Su sentido de la participación ciudadana y del control del poder empieza y termina en el acto electoral; todo lo demás corre de su cuenta: ya se encargan ellos de manejar las instituciones en beneficio del partido o sencillamente propio

Así nos va. Y así le va a un Partido Popular que ha empezado a sangrar por la herida de las huidas y deserciones de quienes afirman estar preteridos o haber sido traicionados en su ideario. Parecen movimientos minoritarios, porque el disfrute del poder une mucho, pero son premonitorios de lo que podría reservarle el futuro si la situación general no mejora y pierde el favor del sufrido pueblo español. Desconcierto y nervios en el PP, de cara a esa Convención a la que el propio Aznar ha dado la espalda. Solo los nervios, en efecto, aderezados con una buena dosis de soberbia, explicarían la reacción, tan ordinaria como airada, del Ministro de Economía en Bruselas ante las preguntas de una periodista. Al paso que vamos, toneladas de tila van a ser necesarias en el PP para afrontar la segunda mitad de la legislatura.
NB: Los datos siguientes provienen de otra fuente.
(* ===== verification/Types.v ===== *)
(** * API types: api/v1/heliosconfig_types.go

    The HeliosConfig resource, the part of a Kubernetes Service the controller
    reads and writes, and the constants of the API.  Of the object metadata
    only the fields the code uses are kept.  A nil map is the empty map: the
    code reads both the same way and allocates before it writes. *)
From S2P Require Import Prelude Errors.

(** ** Constants *)

Definition LoadBalancerClassHelios : string := "helios-lb".

Definition MethodRoundRobin : string := "RoundRobin".
Definition MethodLeastConnection : string := "LeastConnection".
Definition MethodWeightedRoundRobin : string := "WeightedRoundRobin".
Definition MethodIPHash : string := "IPHash".
Definition MethodRandom : string := "Random".

Definition ProtocolTCP : string := "TCP".
Definition ProtocolUDP : string := "UDP".
Definition ProtocolHTTP : string := "HTTP".

Definition StatePending : string := "Pending".
Definition StateActive : string := "Active".
Definition StateFailed : string := "Failed".

Definition ConditionTypeReady : string := "Ready".
Definition ConditionTypeAvailable : string := "Available".
Definition ConditionTypeDegraded : string := "Degraded".

Definition ReasonInitializing : string := "Initializing".
Definition ReasonNetworkConfigured : string := "NetworkConfigured".
Definition ReasonNetworkError : string := "NetworkError".
Definition ReasonIPAllocationError : string := "IPAllocationError".
Definition ReasonIPConflict : string := "IPConflict".

(** ** Spec *)

Record PortConfig : Type := mkPortConfig {
  pc_Port : Z;
  pc_Protocol : string;
}.

Record WeightConfig : Type := mkWeightConfig {
  wc_ServiceName : string;
  wc_Weight : Z;
}.

Record HealthCheckConfig : Type := mkHealthCheckConfig {
  hcc_Enabled : bool;
  hcc_IntervalSeconds : Z;
  hcc_TimeoutMs : Z;
  hcc_Protocol : string;
  hcc_HTTPPath : string;
}.

Record HeliosConfigSpec : Type := mkHeliosConfigSpec {
  IPRange : string;
  IPv6Range : string;
  Service : string;
  Protocol : string;
  Ports : list PortConfig;
  Method : string;
  Weights : list WeightConfig;
  HealthCheck : option HealthCheckConfig;
  NamespaceSelector : list string;
  MaxAllocations : Z;
}.

(** ** Status *)

(** Text in the status.  Text the code formats from a value is kept as that
    value. *)
Inductive message : Type :=
| Text (s : string)
| ErrorText (err : error)                (* err.Error() *)
| ConflictText (count : nat).            (* "IP range conflicts with %d allocated IP(s)..." *)

Inductive ConditionStatus : Type := ConditionTrue | ConditionFalse | ConditionUnknown.

Record Condition : Type := mkCondition {
  cond_Type : string;
  cond_Status : ConditionStatus;
  cond_Reason : string;
  cond_Message : message;
  cond_ObservedGeneration : Z;
}.

Record HeliosConfigStatus : Type := mkHeliosConfigStatus {
  AllocatedIPs : gmap string string;
  AllocatedIPv6s : gmap string string;
  State : string;
  Message : message;
  Conditions : list Condition;
  Phase : string;
}.

(** ** The resource *)

Record HeliosConfig : Type := mkHeliosConfig {
  hc_Name : string;
  hc_Namespace : string;
  hc_Generation : Z;
  hc_ResourceVersion : Z;
  hc_Finalizers : list string;
  hc_Deleting : bool;                    (* !DeletionTimestamp.IsZero() *)
  hc_Spec : HeliosConfigSpec;
  hc_Status : HeliosConfigStatus;
}.

(** ** Services *)

Inductive ServiceType : Type :=
| ServiceTypeClusterIP | ServiceTypeNodePort | ServiceTypeLoadBalancer | ServiceTypeExternalName.

#[export] Instance ServiceType_eq_dec : EqDecision ServiceType.
Proof. solve_decision. Defined.

(** [corev1.Service]; [svc_Ingress] lists the IPs of
    [Status.LoadBalancer.Ingress]. *)
Record Service_ : Type := mkService {
  svc_Name : string;
  svc_Namespace : string;
  svc_ResourceVersion : Z;
  svc_Annotations : gmap string string;
  svc_Type : ServiceType;
  svc_LoadBalancerClass : option string;
  svc_LoadBalancerIP : string;
  svc_Ingress : list string;
}.

(** ** Updates of one field *)

Definition with_status (st : HeliosConfigStatus) (hc : HeliosConfig) : HeliosConfig :=
  mkHeliosConfig (hc_Name hc) (hc_Namespace hc) (hc_Generation hc) (hc_ResourceVersion hc)
    (hc_Finalizers hc) (hc_Deleting hc) (hc_Spec hc) st.

Definition with_finalizers (fs : list string) (hc : HeliosConfig) : HeliosConfig :=
  mkHeliosConfig (hc_Name hc) (hc_Namespace hc) (hc_Generation hc) (hc_ResourceVersion hc)
    fs (hc_Deleting hc) (hc_Spec hc) (hc_Status hc).

Definition with_conditions (cs : list Condition) (st : HeliosConfigStatus) : HeliosConfigStatus :=
  mkHeliosConfigStatus (AllocatedIPs st) (AllocatedIPv6s st) (State st) (Message st) cs (Phase st).

Definition with_phase (p : string) (m : message) (st : HeliosConfigStatus) : HeliosConfigStatus :=
  mkHeliosConfigStatus (AllocatedIPs st) (AllocatedIPv6s st) p m (Conditions st) p.

Definition with_allocated (v4 v6 : gmap string string) (st : HeliosConfigStatus)
  : HeliosConfigStatus :=
  mkHeliosConfigStatus v4 v6 (State st) (Message st) (Conditions st) (Phase st).

Definition emptyStatus : HeliosConfigStatus :=
  mkHeliosConfigStatus ∅ ∅ "" (Text "") [] "".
Nuestro credo liberal nos impide comulgar con muchas de las actuaciones del Gobierno Rajoy, dicho lo cual resulta imposible ocultar la preocupación que la aparente senda de perdición por la que camina el PP nos produce. El porvenir de España está en juego. El envite es tan importante que nos sentimos obligados a pedirles que rectifiquen y dediquen lo mejor de su tiempo y esfuerzos a pensar en un futuro mejor para quienes hace dos años depositaron su confianza en ellos. El interés general nunca puede quedar preterido por el personal. Ojalá no tengamos que constatar una vez más que los dioses ciegan a quienes quieren perder.